An Oversampling Algorithm combining SMOTE and RF for Imbalanced Medical Data

Authors: Najiya Sigeef, Neha Antony, Sonu Saji, Prof. Shyama R

DOI Link: https://doi.org/10.22214/ijraset.2023.54074

Abstract

A dataset is said to be imbalanced when the distribution of classes is unbalanced. In medical datasets, this is a typical issue because the positive class, such as the existence of an illness, is frequently rarer than the negative class, such as the absence of sickness. Since machine learning algorithms are prone to being biased in favor of the majority class, this might negatively affect their performance. An oversampling algorithm that combines the SMOTE and KNN SMOTE methods has been presented as a solution to this issue. Synthetic minority oversampling, a well-known oversampling approach, interpolates between existing samples to produce synthetic samples for the minority class. The KNN, on the other hand, chooses K\'s nearest neighbors, mixes them, and produces synthetic samples in space. The oversampling algorithm can be used to balance the dataset, and then the random forest decision tree approach can be used to create a classification model. The random forest algorithm chooses random samples from a set of data and builds a decision tree for each training set of data. Voting is used to determine the decision tree\'s average, and the prediction result with the highest number of votes is chosen as the final prediction outcome.

Introduction

I. INTRODUCTION

Medical data is critical to medical research and treatment decisions. However, class imbalance is common in medical datasets, when the number of occurrences in one class is much lower than the other. This might pose issues in machine learning applications by biasing the model towards the majority class and causing it to perform poorly on the minority class.

Various strategies have been proposed to address this issue, including oversampling the minority class using synthetic data generation techniques such as SMOTE (Synthetic Minority Over-sampling Technique) and its derivatives. These strategies can generate fresh samples for the minority class based on existing data, making it easier for the model to learn the minority class's patterns.

In other circumstances, however, oversampling alone may not be sufficient to balance the dataset. In such cases, KNN SMOTE is used to find safe areas for augmentation and fake data points for the minority class are generated, which is then oversampled using SMOTE. KNN SMOTE is a method that has demonstrated good results in balancing unbalanced medical datasets. In this article, we will look at the concept of imbalanced medical data and how KNN SMOTE and SMOTE can help solve it. We will also go over the benefits and drawbacks of these methodologies, as well as practical considerations and iterations for their use in healthcare research. Oversampling's purpose is to balance the dataset by increasing the number of examples from the underrepresented class. This can be accomplished by simply replicating instances from the underrepresented class or by constructing synthetic instances from the underrepresented class. By balancing the dataset, a machine learning model trained on the oversampled dataset should be able to generalize to new, previously unknown data and be less biased towards the more prevalent class.

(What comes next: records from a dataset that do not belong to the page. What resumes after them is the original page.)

Definition set_parsed_version (v : version) (d : parsed) : parsed :=
  if bool_decide (version_text v = str "HTTP/1.1") then mkParsed (rsp_setVersion 17 (p_data d)) (p_error d)
  else if bool_decide (version_text v = str "HTTP/1.0") then mkParsed (rsp_setVersion 16 (p_data d)) (p_error d)
  else mkParsed (p_data d) 1001.

Definition upd (f : HttpResponse -> HttpResponse) (d : parsed) : parsed :=
  mkParsed (f (p_data d)) (p_error d).

Definition status_ok (code : list Z) : bool := negb (bool_decide (code = [])) && forallb is_digit code.
Definition reason_ok (reason : list Z) : bool := forallb is_text_char reason.

(** An empty reason is read together with the CR after it. *)
Definition reason_read (reason : list Z) : list Z := if bool_decide (reason = []) then [13] else reason.

Definition response_text (v : version) (code reason : list Z) (hs : list line) : list Z :=
  (version_text v ++ [32]) ++ (code ++ [32]) ++ (reason ++ crlf) ++ concat (map line_text hs) ++ crlf.

Definition response_ok (v : version) (code reason : list Z) (hs : list line) : bool :=
  version_ok v && status_ok code && reason_ok reason && forallb line_ok hs.

(** The response the callbacks build, and what the machine holds next to it. *)
Definition response_of (v : version) (code reason : list Z) (hs : list line) (d : parsed) : parsed :=
  upd (fun x => foldl add_header (rsp_setReason (reason_read reason) (rsp_setStatus (int_value code) x)) hs)
    (set_parsed_version v d).

Definition machine_of (code : list Z) (hs : list line) (r : httpclient_parser) : httpclient_parser :=
  foldl (fun r h => line_effect h r) (set_status (int_value code) r) hs.

(** ** Numbers *)

Lemma digit_decimal b : is_digit b = true -> digit_value 10 b = Some (b - 48).
Proof.
  unfold is_digit, in_range, digit_value. intros H. rewrite H.
  destruct (Z.ltb_spec (b - 48) 10); [done|]. lia.
Qed.

Lemma strtol_digits_decimal acc ds c rest : forallb is_digit ds = true -> digit_value 10 c = None ->
  strtol_digits 10 acc (ds ++ c :: rest) = Some (digits_from acc ds).
Proof.
  intros H Hc. revert acc H. induction ds as [|d ds IH]; intros acc H; simpl; [by rewrite Hc|].
  simpl in H. apply andb_true_iff in H as [Hd H]. rewrite (digit_decimal _ Hd). by apply IH.
Qed.

Lemma strtol_decimal ds c rest :
  ds <> [] -> forallb is_digit ds = true -> digit_value 10 c = None ->
  strtol 10 (ds ++ c :: rest) = Some (clamp_long (digits_value ds)).
Proof.
  intros Hne H Hc. destruct ds as [|d ds]; [done|]. pose proof H as Hd. simpl in Hd.
  apply andb_true_iff in Hd as [Hd _]. unfold is_digit, in_range in Hd.
  rewrite <- app_comm_cons. cbn [strtol].
  assert (isspace d = false) as -> by (unfold isspace; lia).
  assert ((d =? 45) = false) as -> by lia. assert ((d =? 43) = false) as -> by lia.
  assert (forall t, strtol_prefix 10 t = t) as ->.
  { intros t. unfold strtol_prefix. by repeat case_match. }
  rewrite app_comm_cons, strtol_digits_decimal by done. done.
Qed.

(** ** Crossing the automaton *)

Section Cross.
Context (buf : list Z) (pe : Z).
Hypothesis Hmax : Z.of_nat (length buf) < max_len.
Notation run := (run on_response_element on_response_http_field buf pe).
Notation do_actions := (do_actions on_response_element on_response_http_field buf pe).
Notation do_action := (do_action on_response_element on_response_http_field buf pe).
Notation number := (number (D := parsed) buf).
Implicit Types (r : httpclient_parser) (d : parsed).

(** A transition whose actions return. *)
Lemma client_run_acts p q b rest l q' s s' : goesb q b l q' = true -> q' <> 0 ->
  do_actions p l s = Ret false s' -> run p q (b :: rest) s = run (p + 1) q' rest s'.
Proof using.
  intros H Hq Hl. rewrite (client_run_goes _ _ _ _ _ _ _ _ _ _ _ H). erewrite bind_Ret by exact Hl.
  destruct (Z.eqb_spec q' 0); done.
Qed.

SMOTE (Synthetic Minority Oversampling Technique) and KNN-based oversampling are strategies for dealing with imbalanced medical data in which one class may be greatly underrepresented in comparison to the other class(es). SMOTE's goal is to generate synthetic examples of the minority class to balance the dataset. It works by picking a minority class instance and looking for its closest neighbors. Then it generates synthetic instances by interpolating between the chosen instance and its nearest neighbors. The synthetic instances that result are added to the original dataset, resulting in an oversampled dataset that is balanced between the minority and majority classes. KNN-based oversampling uses a three-step approach to determine safe areas for augmentation and generate synthetic points for the minority class.

It operates by selecting K's closest neighbors, combining them, and generating synthetic samples in space. The synthetic instances that result are added to the original dataset, resulting in an oversampled dataset that is balanced between the minority and majority classes. Both SMOTE and KNN-based oversampling aim to balance the medical dataset by increasing the number of examples from the underrepresented class. This can help improve the performance of a machine learning model trained on the dataset since it will be less biased towards the more prevalent class and will be better able to generalize to new, previously unknown data.

II. RELATED WORK

When it comes to medical data, the amount of information in minority samples cannot match the amount of information in majority samples. The information in the majority of samples overwhelms the information in the minority samples, resulting in multiple misclassifications. Many advances are being made in this field, and various results are being produced. Among them are the following:

Decision tree classifiers (DTCs) are used in a variety of applications, such as radar signal classification, character identification, remote sensing, medical diagnostics, embedded systems, and speech recognition. DTC evaluates a sample solely against certain groups of classes, eliminating the need for further calculations. [1] FABC is an AdaBoost feature-based classifier that learns from manually labeled photos. The feature vector is a comprehensive collection of measurements at various spatial scales, including filter results and structure likelihood. The Adaboost classifier is less prone to overfitting since the input parameters are not jointly optimized [2]. The multi-class imbalanced problem (MDO) is a technique for oversampling.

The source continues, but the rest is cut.